De sucibus: vinos y aceites para acompañar el queso

Estando yo en mi carnicería de confianza (adquiriendo viandas para la barbacoa de rigor en fechas de calorcito y ociosidad), me encontré con tres sorpresas filológico-culinarias que trajeron a mi mente la entrada que mi compañero (y, pese a ello, amigo) Ibor tuvo a bien dejar por estos lares allá por finales de marzo (pincha aquí para leerla).
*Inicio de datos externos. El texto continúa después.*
(** C5, amended.  For each of the six levels and any two masks, a logging
    call prints its own line on the console if and only if the display mask
    and the level have a bit in common; anything else it prints comes from
    the archive transition, on a first file write that finds a session
    file.  It goes to the file system (that is, enters [LogToFile]) if and
    only if the persist mask and the level have a bit in common: without a
    common bit it makes no call to the file system and leaves [./logs] as it
    is, and with one, when the session file opens and the call returns, its
    line has been inserted and is the end of the session file.  Each test reads one mask only, so
    neither decision depends on the other mask; and "a bit in common" is:
    the bit of the level is set in the mask.  The stream is closed, as it is
    between any two calls. *)
Theorem level_filter (PW : bool) (AO : argument_order) (v : severity)
        (message : string) (p : Process) :
  fs (statics p) = None ->
  let display := logLevelsToDisplay (statics p) in
  let save := logLevelsToSave (statics p) in
  let line := record_line (header_in AO (world p) v) message in
  let r := call PW AO v message p in
  exists new,
    trace (final r) = (trace p ++ new)%list
    /\ (In (ev_printf line) new <-> Z.land display (level_of v) <> 0)
    /\ (forall x, In (ev_printf x) new -> x <> line ->
        Z.land save (level_of v) <> 0
        /\ shouldCreateNewFile (statics p) = true /\ session (world p) <> None)
    /\ ((count is_file_call new > 0)%nat <-> Z.land save (level_of v) <> 0)
    /\ (Z.land save (level_of v) = 0 -> logs (world (final r)) = logs (world p))
    /\ (In (ev_insert line) new -> Z.land save (level_of v) <> 0)
    /\ (Z.land save (level_of v) <> 0 -> writable (world p) = true ->
        forall q, r = Returned tt q ->
          In (ev_insert line) new
          /\ exists before, data_of (session (world q)) = before ++ line)
    /\ (Z.land display (level_of v) <> 0 <-> Z.testbit display (bit_of v) = true)
    /\ (Z.land save (level_of v) <> 0 <-> Z.testbit save (bit_of v) = true).
Proof.
  intros Hfs display save line r. destruct p as [s w tr].
  cbn [statics world trace] in *. subst display save r.
  assert (Hd := land_level (logLevelsToDisplay s) v).
  assert (Hs := land_level (logLevelsToSave s) v).
  rewrite call_run. cbv zeta. fold line.
  set (shown := if Z.testbit (logLevelsToDisplay s) (bit_of v)
                then [ev_printf line] else []).
  assert (Hshown : forall x, In (ev_printf x) shown ->
                             x = line /\ Z.testbit (logLevelsToDisplay s) (bit_of v) = true).
  { intros x. subst shown.
    destruct (Z.testbit (logLevelsToDisplay s) (bit_of v)); cbn [In];
      [intros [H|[]]; injection H as <-; auto | contradiction]. }
  assert (Hboot : forall e, In e (boot_events (three_reads w)) ->
                            exists d, e = ev_create_directory d).
  { intros e. unfold boot_events. destruct (_ && _)%bool; cbn [In];
      intros H; repeat (destruct H as [<-|H]); try contradiction; eexists; reflexivity. }
  destruct (Z.testbit (logLevelsToSave s) (bit_of v)) eqn:Hsave.
  - destruct (LogToFile_run PW (header_in AO w v) message s (three_reads w)
                (tr ++ shown)%list Hfs) as (out & notes & F & _ & _ & _ & E).
    rewrite E.
    destruct (LogToFile_result_new PW (header_in AO w v) message s
                (session (three_reads w)) (entries (three_reads w))
                (writable (three_reads w)) (file_time (three_reads w))
                (time_source (three_reads w)) (time_reads (three_reads w))
                ((tr ++ shown) ++ boot_events (three_reads w))%list out notes F)
      as (new & Htr & Hprint & Hins).
    fold line in Hins.
    assert (Hcalls : (count is_file_call new > 0)%nat).
    { destruct (LogToFile_result_trace PW (header_in AO w v) message s
                  (session (three_reads w)) (entries (three_reads w))
                  (writable (three_reads w)) (file_time (three_reads w))
                  (time_source (three_reads w)) (time_reads (three_reads w))
                  ((tr ++ shown) ++ boot_events (three_reads w))%list out notes)
        as (new2 & Htr2 & _ & Hcnt).
      rewrite Htr in Htr2. apply app_inv_head in Htr2. subst new2.
      now destruct (Hcnt F). }
    exists (shown ++ boot_events (three_reads w) ++ new)%list.
    rewrite Htr, <- !app_assoc. split; [reflexivity|].
    split; [|split; [|split; [|split; [|split; [|split; [|split; assumption]]]]]].
    + rewrite Hd, !in_app_iff. split.
      * intros [H|[H|H]].
        -- now apply Hshown in H.
        -- apply Hboot in H. destruct H as [d H]. discriminate.
        -- destruct (record_line_not_chatter AO w v message out) as [N1 N2].
           fold line in N1, N2. destruct (Hprint _ H) as [[K|K] _]; contradiction.
      * intros H. left. subst shown. rewrite H. now left.
    + intros x Hx Hne. rewrite !in_app_iff in Hx. destruct Hx as [H|[H|H]].
      * apply Hshown in H. now destruct H.
      * apply Hboot in H. destruct H as [d H]. discriminate.
      * destruct (Hprint _ H) as (_ & Hflag & Hl).
        rewrite session_three_reads in Hl.
        split; [now apply Hs | auto].
    + split; [intros _; now apply Hs | intros _; rewrite !count_app; lia].
    + intros H. now destruct (proj2 Hs eq_refl).
    + intros _. now apply Hs.
    + intros _ Hw q Hq. rewrite app_assoc in Hq.
      assert (Hw' : writable (three_reads w) = true) by (now destruct w).
      destruct (Hins Hw' q Hq) as [H1 H2]. split; [|exact H2].
      rewrite !in_app_iff. auto.
  - exists shown. cbn [final trace world].
    split; [reflexivity|].
    split; [|split; [|split; [|split; [|split; [|split; [|split; assumption]]]]]].
    + rewrite Hd. split.
      * intros H. now apply Hshown in H.
      * intros H. subst shown. rewrite H. now left.
    + intros x Hx Hne. apply Hshown in Hx. now destruct Hx.
    + assert (Hnone : count is_file_call shown = 0%nat)
        by (subst shown; now destruct (Z.testbit (logLevelsToDisplay s) (bit_of v))).
      rewrite Hnone. split; [lia | intros H; apply Hs in H; discriminate].
    + intros _. now destruct w.
    + intros H. subst shown.
      destruct (Z.testbit (logLevelsToDisplay s) (bit_of v)); cbn [In] in H;
        repeat (destruct H as [H|H]); try discriminate; contradiction.
    + intros H. apply Hs in H. discriminate.
Qed.

(** The theorem at work: [Warning] on a fresh process, at 10:30:00. *)
Lemma level_filter_witness :
  let p := {| statics := initial; world := settled None [] true 0 january 0;
              trace := [] |} in
  exists new,
    trace (final (call true sec_min_hour SevWarning "disk is nearly full" p))
    = (trace p ++ new)%list
    /\ In (ev_printf ("[10:30:0] <Warning> - disk is nearly full" ++ nl)) new
    /\ In (ev_insert ("[10:30:0] <Warning> - disk is nearly full" ++ nl)) new.
Proof.
  intros p.
  destruct (level_filter true sec_min_hour SevWarning "disk is nearly full" p eq_refl)
    as (new & H1 & H2 & _ & _ & _ & _ & H6 & _).
  exists new. split; [exact H1|]. split.
  - apply H2. discriminate.
  - apply (H6 ltac:(discriminate) eq_refl
              (final (call true sec_min_hour SevWarning "disk is nearly full" p))
              eq_refl).
Defined.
La primera de dichas sorpresas vino en forma de dorado zumo de aceituna. Y nunca mejor dicho, porque ante mis ojos estaba, escrito en flamante verde oliva, Sucus Sucus. En palabras de los padres de la criatura, ‘puesto que es un auténtico zumo de aceituna […], hemos recurrido a la raíz de nuestro idioma, el latín, que denomina sucus al zumo de la fruta’. Y uno, que es filólogo hasta en el comer, no puede por menos que quitarse el cráneo.sucus

No acabaron aquí mis asombros oleicos, pues la empresa encargada de este aceite (sita, por cierto, en la sierra de Francia) se llama Soleae; servidor, que no entendía qué pintaban las chanclas en este entuerto aceitunero, se puso a investigar y acabó dando con la fuente de inspiración: Columela, en De re rustica XII, 52, 6, enumera tres métodos de obtención del aceite, siendo el último de ellos un sistema llamado canalis et solea, similar a la pisa de la uva pero en versión olivera (para más datos, consultar el artículo de Pedro Sáez Fernández, disponible en Dialnet). Lo dicho, cráneo fuera, señores míos.soleae

Y como de zumos iba la cosa, la tercera y última sorpresa llegó en forma de tinto crianza con denominación de origen Navarra y nombre de pensadora: Hypatia. ¿Por qué ese nombre? Porque filosofar con vino siempre es mejor; y si no, vayan al bar del pueblo más cercano y desmiéntanmelo (ciudad no vale, que se filosofa de fútbol y no es lo mismo).

Visto lo visto, va a ser cuestión de que la SEEC, Ganimedes y quien sea menester se reúnan en secreta conjura para organizar un viaje a un hayedo más próximo y degustar como los dioses mandan semejantes manjares clásicos. Buenos días, y buen provecho.